At another of the infamous rest areas, we met a former pastor who had supplemented an allegiance to Jesus with an allegiance to the road. He and his wife have been living in their fifth wheel trailer for about a year now. They travel around between RV parks and people’s driveways. They subscribe to newsletters and magazines all about the RV culture (though we were unsure how all that mail gets delivered). The Reverend said that an estimated one million people in the US live exclusively in an RV. It’s a completely nomadic, mobile culture. The most recent US census calls these “people on the move” and counts them as an entirely separate subset of the American population, like students or military personnel. This is the road warrior culture, where a vehicle is a status symbol, an indicator of independence and imagined individuality. It will take more than high gas prices to change that.

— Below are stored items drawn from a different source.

(* ===== verification/SalesReturns.v ===== *)
(** * Sales domain layer: returns and pro-rated refunds

    [calculateReturnRefund] of apps/sales/src/domain/sales-domain.ts: the
    requests are checked against what is still returnable, then priced one by
    one against running totals per order item, the last units of a line taking
    the residual. *)

From S2P Require Import Prelude JsNumber JsString SalesMoney SalesPricing SalesTender.
From Stdlib Require Import QArith.

Open Scope Z_scope.

Inductive ReturnDisposition := RESTOCK | DAMAGED | QUARANTINE | NO_PHYSICAL_RETURN.

Record OriginalOrderLineSnapshot := {
  ol_orderItemId : string;
  ol_variantId : string;
  ol_skuCode : string;
  ol_productName : string;
  ol_soldQty : string;
  ol_alreadyReturnedQty : string;
  ol_unitPrice : number;
  ol_lineNet : number;
  ol_taxAmount : number;
  ol_lineTotal : number;
  ol_alreadyRefundedAmount : number }.

Record ReturnLineRequest := {
  rr_orderItemId : string;
  rr_returnQty : jsval;
  rr_disposition : ReturnDisposition;
  rr_reason : option string }.

Record CalculatedReturnLine := {
  rl_orderItemId : string;
  rl_variantId : string;
  rl_skuCode : string;
  rl_productName : string;
  rl_returnQty : string;
  rl_remainingReturnableAfter : string;
  rl_unitRefundAmount : number;
  rl_refundAmount : number;
  rl_disposition : ReturnDisposition;
  rl_reason : option string }.

Record CalculatedReturnResult := {
  cr_lines : list CalculatedReturnLine;
  cr_totalRefundAmount : number;
  cr_isFullOrderReturn : bool }.

(** [lineMap]: a later line with the same id replaces the earlier one. *)
Definition line_map (originalLines : list OriginalOrderLineSnapshot) : gmap string OriginalOrderLineSnapshot :=
  foldl (fun m o => <[ol_orderItemId o := o]> m) ∅ originalLines.

(** The quantity already returned of a line; an empty or zero text is none. *)
Definition returned_millis (orig : OriginalOrderLineSnapshot) : res Z :=
  if truthy (Some (ol_alreadyReturnedQty orig)) && nlt (int 0) (number_of_string (ol_alreadyReturnedQty orig))
  then parseQtyMillis (VStr (ol_alreadyReturnedQty orig)) else Ok 0.

(** Coalesce the requested quantities per order item. *)
Definition request_step (lineMap : gmap string OriginalOrderLineSnapshot) (m : list (string * Z))
    (req : ReturnLineRequest) : res (list (string * Z)) :=
  match lineMap !! rr_orderItemId req with
  | None => throw RETURN_NOT_ELIGIBLE 409
  | Some _ =>
      qtyMillis ← parseQtyMillis (rr_returnQty req);
      let prev := default 0 (mget (rr_orderItemId req) m) in
      Ok (mset (rr_orderItemId req) (prev + qtyMillis) m)
  end.

(** [lineMap.get(id)!], which holds after [request_step] accepted the id. *)
Definition get_line (lineMap : gmap string OriginalOrderLineSnapshot) (id : string) : res OriginalOrderLineSnapshot :=
  match lineMap !! id with Some o => Ok o | None => Throw (JsError TypeError) end.

Definition check_step (lineMap : gmap string OriginalOrderLineSnapshot) (u : unit) (e : string * Z) : res unit :=
  orig ← get_line lineMap e.1;
  soldMillis ← parseQtyMillis (VStr (ol_soldQty orig));
  returnedMillis ← returned_millis orig;
  let remainingMillis := soldMillis - returnedMillis in
  if remainingMillis <? e.2 then throw RETURN_QUANTITY_EXCEEDED 409 else Ok tt.

(** The running totals: returned quantity and refunded amount per order item. *)
Record ReturnTotals := {
  rt_returned : gmap string Z;
  rt_refunded : gmap string Z;
  rt_totalRefund : Z;
  rt_lines : list CalculatedReturnLine }.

We also found RVs inhabiting the various campgrounds where we spent our nights. These existed in various states of permanence, from those just parked overnight to those leveled with wheel blocks for a longer stay, and even some who planned to stay for entire seasons, with potted plants growing outside and above-ground pools set up in the next campsite. Either way, nearly every RV we saw had a satellite dish, some affixed to the top and some set up on tripods outside, so the occupants never had to be out-of-touch with the all-important TV culture. As Steinbeck drove through the country he noted, “It is a rare house or building that is not rigged with spiky combers of the air. Radio and television speech becomes standardized, perhaps better English than we have ever used.” (82) The loss of the regional particularities which he observed continues apace in America’s campgrounds, all thanks to the ubiquity of TV.